During one parent information session – held at a local high school, a gentleman pushing the floor mop volunteered his own story.  During high school he played on the school football team.  In one game, a particularly violent contest he was knocked out cold for a few moments.  The symptoms quickly evaporated and he was put back into the game.  This happened 3 more times and 3 more times the player was allowed to return to the game as a lineman.  It was an important game and during his time it was a testament to toughness to return to the field of play after injury.  Only now, he lives with regret, fear, and hope that he will not develop a debilitating brain disease as he gets older.  But he knows this could happen.  These days, players are taught to recognize the symptoms of concussion and are designated mandated reporters.  If they know of someone playing through an injury like a concussion they must notify a coach or trainer.  In 2014, parents for their part are being educated about the risks of not resting after being diagnosed with concussion and planning for the return to school once healed.  In 2010, the Massachusetts Interscholastic Athletic Association or MIAA has mandated education and training for all athletes, parents, coaches, and trainers about the potential long term consequence of concussion.  Schools were responsible for concussion protocols and policies for injured student athletes.  School nurses were cast into the role of managing student symptoms by providing tylenol, ice, and rest breaks on Monday mornings following a weekend injury – sometimes with little or no warning.  They are on the front line for intervention with students struggling with this invisible injury.


The May 29, 2014 Symposium on concussion undoubtedly included nationally known experts like Mickey Collins, Ph.D., ImPACT Testing  – University of Pittsburgh, Gerry Gioia, Ph.D. from the Children’s National Medical Center and perhaps Bob Cantu, M.D., internationally known neurosurgeon and concussion expert from the B.U. Medical Center in Boston. Dr. Cantu published Concussion and our Kids in 2012 and often is heard to say that young children should not be playing contact sport.  These three experts are both knowledgeable, approachable and kind.  I respect their work greatly.  The goal of the symposium was to raise awareness about the dangers of concussion and generate initiatives to minimize the long term consequence of this public health problem.  The AP’s Darlene Superville wrote the summit “signaled an effort by Obama to use the power of the presidency to elevate a national conversation over youth concussions.”

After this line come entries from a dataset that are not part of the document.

(** What AVG gives, and the handler passes on, for ratings that are there:
    their mean with four decimals. *)
Lemma average_near_mean (ratings : list Z) :
  ratings <> [] ->
  four_decimals (or_zero_Q (sql_avg ratings)) /\
  (Qabs (or_zero_Q (sql_avg ratings) - mean ratings) <= 1 # 20000)%Q /\
  (four_decimals (mean ratings) -> (or_zero_Q (sql_avg ratings) == mean ratings)%Q).
Proof.
  intros Hne. destruct ratings as [|r rest] eqn:E; [congruence|].
  unfold sql_avg.
  set (quotient := (inject_Z (sum_Z (r :: rest)) / inject_Z (sql_count (r :: rest)))%Q).
  pose proof (or_zero_Q_some (decimal4 quotient)) as Havg.
  assert (Hmean : (mean (r :: rest) == quotient)%Q) by apply mean_quotient.
  split; [|split].
  - exists (sql_int (quotient * 10000)). rewrite Havg. reflexivity.
  - rewrite Havg, Hmean. apply decimal4_near.
  - intros [n Hn]. rewrite Hmean in Hn. rewrite Havg, Hmean.
    exact (decimal4_exact _ _ Hn).
Qed.

(** C1, as the server has it.  For a book of the store, GET /books/:id
    answers with the book, a total that is the number of the book's reviews
    and an average that is the mean of their ratings as AVG gives it: with
    four decimals, half of the last one away from the mean at most, and the
    mean itself when the mean has four decimals or fewer.  With no review
    both are 0: AVG is NULL then and the handler falls back to 0, nothing is
    divided.  Ratings 5, 3 and 4 average to 4. *)
Theorem getBookDetail_aggregates (id : Z) (s : Store) (book : Book) (others : list Book) :
  select_book s id = book :: others ->
  let ratings := ratings_of_book s id in
  exists (views : list ReviewView) (average_rating : Q) (total_reviews : Z),
    getBookDetail id s = (json 200 (BookPage book views average_rating total_reviews), s) /\
    total_reviews = Z.of_nat (List.length ratings) /\
    (ratings = [] -> (average_rating == 0)%Q /\ total_reviews = 0) /\
    (ratings <> [] ->
       four_decimals average_rating /\
       (Qabs (average_rating - mean ratings) <= 1 # 20000)%Q /\
       (four_decimals (mean ratings) -> (average_rating == mean ratings)%Q)) /\
    (ratings = [5; 3; 4] -> (average_rating == 4)%Q).
Proof.
  intros Hbook ratings.
  exists (review_views s id), (or_zero_Q (sql_avg ratings)), (or_zero_Z (sql_count ratings)).
  split; [|split; [|split; [|split]]].
  - unfold getBookDetail. rewrite Hbook, ratings_selected. reflexivity.
  - apply or_zero_Z_id.
  - intros ->. split; reflexivity.
  - apply average_near_mean.
  - intros ->. reflexivity.
Qed.

(** ** Ratings *)


(** ** Tokens and roles *)

(** C6.  For every request to a route behind [verifyToken]: without the
    token header the answer is 401 "Access token required"; with a token that
    does not verify (bad signature, malformed, expired) it is 401 "Invalid
    token"; and the operations kept for admins answer 403 to a valid token
    whose role is not admin.  The store is untouched in each case. *)
Theorem token_and_role_gates (now : Z) (salt : string) (request : Request) (s : Store) :
  (token_header request = Some None ->
     serve now salt request s = (json 401 (Error "Access token required"), s)) /\
  (forall token : Token,
     token_header request = Some (Some token) ->
     jwt_verify token now = None ->
     serve now salt request s = (json 401 (Error "Invalid token"), s)) /\
  (forall (token : Token) (user : Claims),
     admin_only request = true ->
     token_header request = Some (Some token) ->
     jwt_verify token now = Some user ->
     claim_role user <> RoleAdmin ->
     serve now salt request s
     = (json 403 (Error "Access denied. Admin privileges required."), s)).
Proof.
  split; [|split].
  - intros H. destruct request; simpl in H; try discriminate; injection H as ->; reflexivity.
  - intros token H Hbad.
    destruct request; simpl in H; try discriminate; injection H as ->; simpl;
      unfold route_getProfile, route_updateProfile, route_getUsers, route_getReviewsCount,
        route_createBook, route_updateBook, route_deleteBook, route_createReview,
        route_updateReview, route_deleteReview, route_addComment, route_deleteComment,
        route_addImage, route_deleteImage, protected, verifyToken;
      rewrite Hbad; reflexivity.
  - intros token user Hadmin H Htoken Hrole.
    pose proof (not_admin_true user Hrole) as Hna.
    destruct request; simpl in Hadmin; try discriminate; simpl in H; injection H as ->;
      simpl;
      unfold route_getUsers, route_getReviewsCount, route_createBook, route_updateBook,
        route_deleteBook;
      rewrite (protected_valid _ _ _ _ _ Htoken);
      unfold getUsers, getReviewsCount, createBook, updateBook, deleteBook;
      rewrite Hna; reflexivity.
Qed.

(** ** Images *)

Lemma select_image_deleted (s : Store) (id : Z) : select_image (delete_image s id) id = [].
Proof.
  unfold select_image, delete_image, set_images, table_delete. simpl.
  induction (rows (images s)) as [|i rest IH]; simpl; [reflexivity|].
  destruct (im_id i =? id) eqn:E; simpl; [exact IH|].
  rewrite E. exact IH.
Qed.

(** C7.  An image carries no owner.  DELETE /images/:id reads the review
    named by the image's [review_id] and decides on that review's [user_id]:
    the owner of the review and an admin get the image deleted, anybody else
    is answered 403 and the image stays. *)
Theorem deleteImage_owner_or_admin (now : Z) (token : Token) (user : Claims) (id : Z)
  (s : Store) (image : Image) (images' : list Image) (review : Review)
  (reviews' : list Review) :
  jwt_verify token now = Some user ->
  select_image s id = image :: images' ->
  select_review s (im_review_id image) = review :: reviews' ->
  (r_user_id review = claim_id user \/ claim_role user = RoleAdmin ->
     route_deleteImage now (Some token) id s
     = (json 200 (Message "Image deleted successfully"), delete_image s id) /\
     select_image (delete_image s id) id = []) /\
  (~ (r_user_id review = claim_id user \/ claim_role user = RoleAdmin) ->
     route_deleteImage now (Some token) id s
     = (json 403 (Error "You can only delete images from your own reviews"), s)).
Proof.
  intros Htoken Himage Hreview.
  unfold route_deleteImage. rewrite (protected_valid _ _ _ _ _ Htoken).
  unfold deleteImage. rewrite Himage, Hreview. split.
  - intros Hok. rewrite (not_owner_nor_admin_false _ _ Hok).
    split; [reflexivity | apply select_image_deleted].
  - intros Hno. rewrite not_owner_nor_admin_true; [reflexivity | |].
    + intros Hid. apply Hno. left. exact Hid.
    + intros Hrole. apply Hno. right. exact Hrole.
Qed.

(** ** Reviews *)

Lemma not_nil_is_empty {A : Type} (l : list A) : l <> [] -> is_empty l = false.
Proof.
  destruct l; [congruence | reflexivity].
Qed.



Lemma insert_review_rows (s s' : Store) (now book_id user_id insertId : Z) (rating : JsValue)
  (review_text : option string) :
  insert_review s now book_id user_id rating review_text = Some (insertId, s') ->
  exists z : Z,
    insert_rating book_id user_id rating = Some z /\
    rows (reviews s')
    = rows (reviews s) ++ [mkReview insertId book_id user_id z review_text now].
Proof.
  unfold insert_review.
  destruct (insert_rating book_id user_id rating) as [z|]; [|discriminate].
  destruct (is_empty (select_book s book_id) || is_empty (select_user s user_id)
            || negb (is_empty (select_reviews_by_book_user s book_id user_id)));
    [discriminate|].
  intros [= <- <-]. exists z. split; reflexivity.
Qed.

Lemma insert_review_id (s s' : Store) (now book_id user_id insertId : Z) (rating : JsValue)
  (review_text : option string) :
  insert_review s now book_id user_id rating review_text = Some (insertId, s') ->
  insertId = auto_increment (reviews s).
Proof.
  unfold insert_review.
  destruct (insert_rating book_id user_id rating) as [z|]; [|discriminate].
  destruct (is_empty (select_book s book_id) || is_empty (select_user s user_id)
            || negb (is_empty (select_reviews_by_book_user s book_id user_id)));
    [discriminate|].
  intros [= <- _]. reflexivity.
Qed.

(** The rows an UPDATE of a review wrote pass the CHECK, and an UPDATE whose
    rating is no object gives the rows of the id the rating the column made
    of it. *)
Lemma update_review_rows (s s' : Store) (id : Z) (rating : JsValue)
  (review_text : option string) :
  update_review s id rating review_text = Some s' ->
  (forall r : Review,
     In r (rows (reviews s')) -> In r (rows (reviews s)) \/ 1 <= r_rating r <= 5) /\
  ((forall members : list (string * JsValue), rating <> JObj members) ->
   exists z : Z,
     rating_column rating = Some z /\
     forall r : Review, In r (rows (reviews s')) -> r_id r = id ->
       r_rating r = z /\ r_review_text r = review_text).
Proof.
  intros Hupd.
  destruct (update_review_cases _ _ _ _ _ Hupd)
    as [[z [Hcol ->]]|[member [members [rows' [-> [Hrows' [_ ->]]]]]]].
  - split.
    + simpl. intros r Hin. apply in_map_iff in Hin. destruct Hin as [r0 [<- Hr0]].
      destruct (r_id r0 =? id); [|left; exact Hr0].
      right. simpl. apply (rating_column_range _ _ Hcol).
    + intros _. exists z. split; [exact Hcol|].
      simpl. intros r Hin Hid. apply in_map_iff in Hin. destruct Hin as [r0 [Hr0 _]].
      destruct (r_id r0 =? id) eqn:E.
      * subst r. simpl. split; reflexivity.
      * subst r. apply Z.eqb_neq in E. contradiction.
  - split.
    + simpl. intros r' Hin.
      destruct (update_rows_in _ _ _ _ Hrows' r' Hin) as [Hold|[r [_ [_ Hchange]]]];
        [left; exact Hold|].
      right. exact (object_change_check _ _ _ _ Hchange).
    + intros Hno. exfalso. exact (Hno _ eq_refl).
Qed.

(** C5, as the handlers have it.  POST /books/:id/reviews and PUT
    /reviews/:id answer 400 "Rating must be between 1 and 5" to every rating
    that is outside [1,5], and store nothing.  A rating they accept is one
    that their test lets pass, an integer or not, a number or not: a number
    is then between 1 and 5, whole or not, and the row holds the integer the
    INT column makes of it; [true] is stored as 1.  Whatever the rating of
    the request was, every row the two handlers write holds an integer
    between 1 and 5: that is the CHECK of the column, not a validation
    error. *)
Theorem accepted_ratings (now : Z) (token : Token) (user : Claims) (id : Z)
  (rating : JsValue) (review_text : option string) (s : Store) :
  jwt_verify token now = Some user ->
  (outside_1_5 rating ->
     route_createReview now (Some token) id rating review_text s
     = (json 400 (Error "Rating must be between 1 and 5"), s) /\
     route_updateReview now (Some token) id rating review_text s
     = (json 400 (Error "Rating must be between 1 and 5"), s)) /\
  (status (fst (route_createReview now (Some token) id rating review_text s)) = 201 ->
     ~ outside_1_5 rating /\
     exists z : Z,
       1 <= z <= 5 /\
       rows (reviews (snd (route_createReview now (Some token) id rating review_text s)))
       = rows (reviews s)
         ++ [mkReview (auto_increment (reviews s)) id (claim_id user) z review_text now] /\
       (forall q : Q, rating = JNum q -> (1 <= q)%Q /\ (q <= 5)%Q /\ z = sql_int q) /\
       (rating = JBool true -> z = 1)) /\
  (status (fst (route_updateReview now (Some token) id rating review_text s)) = 200 ->
     ~ outside_1_5 rating /\
     (forall r : Review,
        In r (rows (reviews (snd (route_updateReview now (Some token) id rating
                                    review_text s)))) ->
        In r (rows (reviews s)) \/ 1 <= r_rating r <= 5) /\
     (forall q : Q, rating = JNum q ->
        (1 <= q)%Q /\ (q <= 5)%Q /\
        forall r : Review,
          In r (rows (reviews (snd (route_updateReview now (Some token) id rating
                                      review_text s)))) ->
          r_id r = id -> r_rating r = sql_int q) /\
     (rating = JBool true ->
        forall r : Review,
          In r (rows (reviews (snd (route_updateReview now (Some token) id rating
                                      review_text s)))) ->
          r_id r = id -> r_rating r = 1)).
Proof.
  intros Htoken. unfold route_createReview, route_updateReview.
  rewrite !(protected_valid _ _ _ _ _ Htoken). unfold createReview, updateReview.
  split; [|split].
  - intros Hout. apply rating_rejected_iff in Hout. rewrite Hout. split; reflexivity.
  - destruct (rating_rejected rating) eqn:E; [simpl; discriminate|].
    apply rating_accepted_iff in E.
    destruct (is_empty (select_book s id)); [simpl; discriminate|].
    destruct (negb (is_empty (select_reviews_by_book_user s id (claim_id user))));
      [simpl; discriminate|].
    destruct (insert_review s now id (claim_id user) rating review_text)
      as [[insertId s']|] eqn:Hins; [|simpl; discriminate].
    intros _. simpl. split; [exact E|].
    destruct (insert_review_rows _ _ _ _ _ _ _ _ Hins) as [z [Hcol Hrows]].
    rewrite (insert_review_id _ _ _ _ _ _ _ _ Hins) in Hrows.
    destruct (insert_rating_range _ _ _ _ Hcol) as [Hrange [Hnumber Htrue]].
    exists z. split; [exact Hrange|]. split; [exact Hrows|]. split; [|exact Htrue].
    intros q Hq. subst rating. destruct (number_not_outside _ E) as [H1 H5].
    split; [exact H1|]. split; [exact H5|]. apply Hnumber. reflexivity.
  - destruct (rating_rejected rating) eqn:E; [simpl; discriminate|].
    apply rating_accepted_iff in E.
    destruct (select_review s id) as [|review reviews']; [simpl; discriminate|].
    destruct (not_owner_nor_admin (r_user_id review) user); [simpl; discriminate|].
    destruct (update_review s id rating review_text) as [s'|] eqn:Hupd;
      [|simpl; discriminate].
    intros _. simpl. split; [exact E|].
    destruct (update_review_rows _ _ _ _ _ Hupd) as [Hcheck Hrows].
    split; [exact Hcheck|]. split.
    + intros q Hq. subst rating. destruct (number_not_outside _ E) as [H1 H5].
      split; [exact H1|]. split; [exact H5|].
      destruct Hrows as [z [Hcol Hrows]]; [intros members; discriminate|].
      destruct (rating_column_range _ _ Hcol) as [_ [Hnumber _]].
      intros r Hin Hid. rewrite <- (Hnumber q eq_refl). apply (Hrows r Hin Hid).
    + intros Hb. subst rating.
      destruct Hrows as [z [Hcol Hrows]]; [intros members; discriminate|].
      destruct (rating_column_range _ _ Hcol) as [_ [_ Htrue]].
      intros r Hin Hid. rewrite <- (Htrue eq_refl). apply (Hrows r Hin Hid).
Qed.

President Obama, like presidents before him, takes particular interest in certain topics – in this case concussion and recently the scurge of elder abuse.  There was a previous White House symposium on school safety in the wake of the spate of school shootings in the mid 2000’s.  Like this one, I had made an attempt to get on that guest list so that I might add my viewpoint.  Arguably, The Evil that Kid’s Do (Sefton, 2005) was a book written to address the issue of childhood violence from the clinical point of view may have made a worthy discussion point and added to the collective conversation.

President Obama suffered a concussion while playing youth football.  Then, Secretary of State Hillary Clinton sustained a concussion as a result of a fall while serving in 2012. – Taken 7-4-2014

Sefton, M. (2005). The Evil that Kid’s Do. Exlibris, Philadelphia.